This issue has significant implications as it points to multiple barriers in access to health. An example is found in the research conducted by Ritterbusch, Correa Salazar and Correa (2018) with a group of transgender women in Colombia, in which systematic forms of violence were evidenced in some health care environments. Although Colombian legislation does not establish differences in care, the narratives of the participants reveal multiple forms of discrimination and systematic mistreatment. In this case, the authors propose that these discriminations are articulated with the academic education and training of health personnel; aspects that should produce curricular reforms that are compatible to sexual and gender diversity. These cases are useful to propose a reflection that evidences the intersectionality of discriminations, which show the confluence between political and historical situations of the context, the academic practices of the medical discourse and the subjective positions of the health care personnel (Fish, 2008).

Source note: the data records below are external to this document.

(* ===== verification/FsServer.v ===== *)
(** The file server: formatting the RAM disk and the request loop
    ([src/user/programs/fs-server/src/main.rs], [format_fat32] and [main]).

    A request is what [ipc::recv_buf] returns: the words, the receive buffer and the length
    of the data in it; a reply is the four words of [ipc::reply] and the data of
    [ipc::reply_buf] (none for [ipc::reply]).  The two static buffers are arguments: the
    receive buffer comes with the request, [READ_DATA_BUF] is threaded through. *)

From S2P Require Import Prelude Bytes Initrd FatDisk FatFile FatDir FatEdit.

Definition FS_OPEN : Z := 1.
Definition FS_CLOSE : Z := 2.
Definition FS_READ : Z := 3.
Definition FS_WRITE : Z := 4.
Definition FS_MKDIR : Z := 6.
Definition FS_READDIR : Z := 7.
Definition FS_CREATE_OPEN : Z := 8.
Definition FS_UPDATE_SIZE : Z := 9.
Definition FS_DELETE : Z := 10.
Definition FS_TRUNCATE : Z := 11.
Definition FS_OK : Z := 0.
Definition FS_ERR : Z := usize_max.
Definition IPC_BUFFER_SIZE : Z := 4096.

(** ** Formatting *)

(** A sequence of [buf[off..off + n].copy_from_slice(..)]. *)
Fixpoint patch (ps : list (Z * list Z)) (buf : list Z) : option (list Z) :=
  match ps with
  | [] => Some buf
  | (off, bs) :: ps => buf ← copy_into buf off bs; patch ps buf
  end.
Definition format_spc : Z := 1.
Definition format_reserved : Z := 32.
Definition format_num_fats : Z := 1.
Definition format_fat_size : Z :=
  u32 (u32 (u32 (u32 RAMDISK_SECTORS / format_spc * 4) + BLOCK_SIZE) - 1) / BLOCK_SIZE.
(** ["NEKOS"] and ["FAT32"]. *)
Definition NEKOS : list Z := [78; 69; 75; 79; 83].
Definition FAT32 : list Z := [70; 65; 84; 51; 50].
Definition format_bpb : list (Z * list Z) :=
  [ (0, [0xEB; 0x58; 0x90]); (3, pad_spaces 8 NEKOS); (11, le_bytes 2 512); (13, [format_spc]);
    (14, le_bytes 2 format_reserved); (16, [format_num_fats]); (17, le_bytes 2 0); (19, le_bytes 2 0);
    (21, [0xF8]); (22, le_bytes 2 0); (24, le_bytes 2 1); (26, le_bytes 2 1); (28, le_bytes 4 0);
    (32, le_bytes 4 RAMDISK_SECTORS); (36, le_bytes 4 format_fat_size); (40, le_bytes 2 0);
    (42, le_bytes 2 0); (44, le_bytes 4 2); (48, le_bytes 2 1); (50, le_bytes 2 6); (64, [0x80]);
    (66, [0x29]); (67, le_bytes 4 0x12345678); (71, pad_spaces 11 NEKOS); (82, pad_spaces 8 FAT32);
    (510, [0x55]); (511, [0xAA]) ].
Definition format_fsinfo : list (Z * list Z) :=
  [ (0, [0x52; 0x52; 0x61; 0x41]); (484, [0x72; 0x72; 0x41; 0x61]);
    (488, le_bytes 4 (u32 (RAMDISK_SECTORS / format_spc - 33))); (492, le_bytes 4 3);
    (508, [0x00; 0x00; 0x55; 0xAA]) ].
Definition format_fat : list (Z * list Z) :=
  [ (0, le_bytes 4 0x0FFFFFF8); (4, le_bytes 4 0x0FFFFFFF); (8, le_bytes 4 FAT32_EOC) ].
Definition format_fat32 : FS bool :=
  bpb ← unwrap (patch format_bpb zero_block);
  ok ← disk_write 0 bpb;
  if negb ok then mret false
  else
    ok ← disk_write 6 bpb;
    if negb ok then mret false
    else
      fsinfo ← unwrap (patch format_fsinfo zero_block);
      _ ← disk_write 1 fsinfo;
      fat_sector ← unwrap (patch format_fat zero_block);
      _ ← disk_write format_reserved fat_sector;
      _ ← disk_write (format_reserved +' format_fat_size) zero_block;
      mret true.

(** The start of [main]: [None] is [exit(1)]. *)
Definition server_start : FS (option Fat32Fs) :=
  ok ← format_fat32;
  if negb ok then mret None
  else
    o ← disk_read 0 BLOCK_SIZE;
    match fs_open (default zero_block o) with
    | Done (Some fs) => mret (Some fs)
    | Done None => panic
    | Panic => panic
    | Diverge => diverge
    end.

(** ** Requests *)

Record request : Type := mkRequest { req_words : list Z; req_buf : list Z; req_len : Z }.
Record reply : Type := mkReply { rep_words : list Z; rep_data : list Z }.
Definition error_reply : reply := mkReply [FS_ERR; 0; 0; 0] [].

(** [&recv_path_buf[..buf_len]]. *)
Definition req_data (r : request) : FS (list Z) := unwrap (slice (req_buf r) 0 (req_len r)).
(** The path in the request: the empty string if it is not UTF-8. *)
Definition req_path (r : request) : FS (list Z) :=
  bs ← req_data r;
  mret (trim_end 0 (if utf8_ok bs then bs else [])).
(** The directory and the name of a path: [None] without a slash. *)
Definition split_path (path : list Z) : option (list Z * list Z) :=
  slash_pos ← rfind SLASH path;
  Some (if bool_decide (slash_pos = 0%nat) then [SLASH] else take slash_pos path, drop (S slash_pos) path).
Definition entry_reply (e : DirEntry) : reply :=
  mkReply [FS_OK; entry_cluster e; de_file_size e; de_attr e] [].
Definition status_reply (ok : bool) : reply := mkReply [if ok then FS_OK else FS_ERR; 0; 0; 0] [].

Section server.
Context (fuel : nat) (fs : Fat32Fs).

(** The parent directory of the path in the request, as [(cluster, name)]; the requests
    that need one answer an error without it. *)
Definition with_parent (path : list Z) (k : Z → list Z → FS reply) : FS reply :=
  match split_path path with
  | None => mret error_reply
  | Some (parent_path, name) =>
      o ← resolve_path fuel fs parent_path;
      match o with
      | None => mret error_reply
      | Some (parent_entry, _) => k (entry_cluster parent_entry) name
      end
  end.

Definition do_open (r : request) : FS reply :=
  path ← req_path r;
  o ← resolve_path fuel fs path;
  mret (match o with Some (entry, _) => entry_reply entry | None => error_reply end).
Definition do_read (r : request) (read_data_buf : list Z) : FS (reply * list Z) :=
  let cluster := u32 (byte_at (req_words r) 1) in
  let offset := u32 (byte_at (req_words r) 2) in
  let size := u32 (byte_at (req_words r) 3) in
  let read_size := Z.min size (u32 (Z.of_nat (length read_data_buf))) in
  buf ← unwrap (slice read_data_buf 0 read_size);
  res ← read_file fuel fs cluster offset (2 ^ 32 - 1) buf;
  let '(bytes_read, buf) := res in
  let read_data_buf := buf ++ drop (Z.to_nat read_size) read_data_buf in
  dat ← unwrap (slice read_data_buf 0 bytes_read);
  mret (mkReply [FS_OK; bytes_read; 0; 0] dat, read_data_buf).
Definition do_readdir (r : request) : FS reply :=
  res ← walk_dir (λ _ _ count, u64 (count + 1)) fuel fs (u32 (byte_at (req_words r) 1)) 0;
  mret (mkReply [FS_OK; res.2; 0; 0] []).
Definition do_mkdir (r : request) : FS reply :=
  path ← req_path r;
  with_parent path (λ parent_cluster dir_name,
    o ← create_empty_dir fs parent_cluster;
    match o with
    | None => mret error_reply
    | Some new_cluster =>
        _ ← create_dir_entry fuel fs parent_cluster dir_name ATTR_DIRECTORY new_cluster 0;
        mret (mkReply [FS_OK; new_cluster; 0; 0] [])
    end).
Definition do_write (r : request) : FS reply :=
  let cluster := u32 (byte_at (req_words r) 1) in
  let offset := u32 (byte_at (req_words r) 2) in
  o ← (if cluster <? 2 then alloc_cluster fs else mret (Some cluster));
  match o with
  | None => mret error_reply
  | Some cluster =>
      dat ← req_data r;
      res ← write_file fuel fs cluster offset dat;
      mret (mkReply [FS_OK; res.1; res.2; 0] [])
  end.
Definition do_create_open (r : request) : FS reply :=
  path ← req_path r;
  o ← resolve_path fuel fs path;
  match o with
  | Some (entry, _) => mret (entry_reply entry)
  | None =>
      with_parent path (λ parent_cluster file_name,
        o ← create_dir_entry fuel fs parent_cluster file_name ATTR_ARCHIVE 0 0;
        mret (match o with
              | Some _ => mkReply [FS_OK; 0; 0; ATTR_ARCHIVE] []
              | None => error_reply
              end))
  end.
Definition do_update_size (r : request) : FS reply :=
  path ← req_path r;
  with_parent path (λ parent_cluster file_name,
    ok ← update_dir_entry_size fuel fs parent_cluster file_name
           (u32 (byte_at (req_words r) 2)) (u32 (byte_at (req_words r) 3));
    mret (status_reply ok)).
Definition do_delete (r : request) : FS reply :=
  path ← req_path r;
  with_parent path (λ parent_cluster file_name,
    o ← find_entry fuel fs parent_cluster file_name;
    match o with
    | None => mret error_reply
    | Some (entry, _) =>
        ok ← delete_dir_entry fuel fs parent_cluster file_name;
        if negb ok then mret error_reply
        else
          _ ← (if 2 <=? entry_cluster entry then free_chain fs (entry_cluster entry) else mret 0);
          mret (mkReply [FS_OK; 0; 0; 0] [])
    end).
Definition do_truncate (r : request) : FS reply :=
  path ← req_path r;
  with_parent path (λ parent_cluster file_name,
    o ← find_entry fuel fs parent_cluster file_name;
    match o with
    | None => mret error_reply
    | Some (entry, _) =>
        if 2 <=? entry_cluster entry then
          ok ← truncate_file fuel fs (entry_cluster entry) parent_cluster file_name;
          mret (status_reply ok)
        else mret (mkReply [FS_OK; 0; 0; 0] [])
    end).

(** One turn of the loop in [main]. *)
Definition serve (r : request) (read_data_buf : list Z) : FS (reply * list Z) :=
  let op := byte_at (req_words r) 0 in
  let keep (m : FS reply) : FS (reply * list Z) := rep ← m; mret (rep, read_data_buf) in
  if op =? FS_OPEN then keep (do_open r)
  else if op =? FS_READ then do_read r read_data_buf
  else if op =? FS_READDIR then keep (do_readdir r)
  else if op =? FS_CLOSE then keep (mret (mkReply [FS_OK; 0; 0; 0] []))
  else if op =? FS_MKDIR then keep (do_mkdir r)
  else if op =? FS_WRITE then keep (do_write r)
  else if op =? FS_CREATE_OPEN then keep (do_create_open r)
  else if op =? FS_UPDATE_SIZE then keep (do_update_size r)
  else if op =? FS_DELETE then keep (do_delete r)
  else if op =? FS_TRUNCATE then keep (do_truncate r)
  else keep (mret error_reply).
(** The loop, on a finite sequence of requests. *)
Fixpoint serve_all (rs : list request) (read_data_buf : list Z) : FS (list reply) :=
  match rs with
  | [] => mret []
  | r :: rs =>
      res ← serve r read_data_buf;
      reps ← serve_all rs res.2;
      mret (res.1 :: reps)
  end.
End server.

The above example may be useful to think that the relationship between expert knowledge and homophobia has concrete consequences in people’s lives, but it also shows how the educational contexts in which people responsible for the health of the population are trained reproduce these practices. It is also important to analyze how the attitudes of health professionals can affect the opportunity and quality of care. Barriers to health care illustrate forms of structural discrimination that accentuate social gaps between population groups. In this case, it can be considered that barriers to care are not only the result of institutional situations, but also the attitudes of health personnel.

If we consider that the attitudes of health professionals have a negative impact on care, this issue is relevant when thinking from the perspective of care and suicide prevention. For this reason, when the existence of preconceptions about non-heteronormative sexualities is denied, the development of differential approaches to health care is limited and practices marked by homophobia are reproduced. In this sense, as proposed by Nieto and Orozco (2016), research on health professionals’ attitudes about suicide is key to the development of strategies for the care and prevention of suicidal behavior.

Within this framework of discussion, it is evident how forms of stigmatization are reproduced in the contexts of health care. This issue becomes more complex when it is considered that something similar occurs in research environments. While the works of Jaworski (2016) and Waidzunas (2012) propose a critique on the conceptual association between suicide and sexual diversity, it is evident that reflection on the internalization of homophobia - and any rejection of non-heteronormative sexualities - tends to go unnoticed in the field of research. It must be considered that researchers can build their approaches based on indelible social and cultural prejudices, so that their research methods are rigorous and epistemologically sustained.

For example, Kitts (2005) proposes that in some fields of knowledge issues related to gender have been studied extensively, but points out that there is a limitation in research in medicine and psychology. The author’s hypothesis focuses on the fact that, since there is a possible association between the topic studied and the sexual orientation of the researchers, it may happen that they avoid working on these topics for fear of being identified as part of a group with non-heteronormative sexuality. Although it is a hypothesis that could be problematized, it is useful to situate the extra-theoretical implications that gender studies produce in fields of knowledge that are characterized by heteronormative social relations and that in their historical development pathologized and medicalized sexualities that were not considered normal.10 This is affirmed when we consider that gender studies have been the object of intellectual and political suspicion in many academic contexts, especially in Latin America. In this regard, the notion of hermeneutic injustice developed by Perez (2019) may be instructive in highlighting some difficulties of mental health studies in understanding the particularity of suicidal behavior in this population:

This - hermeneutic injustice - can occur through the inexistence of adequate hermeneutic categories, a direct rejection of the notions that communities develop, an unwillingness to understand or incorporate them, and/or the illusion that they can interpret their own reality satisfactorily from the categories offered by the groups that marginalize them, what in other work we called “hermeneutic mirage.” (Pérez, 2019, p. 90)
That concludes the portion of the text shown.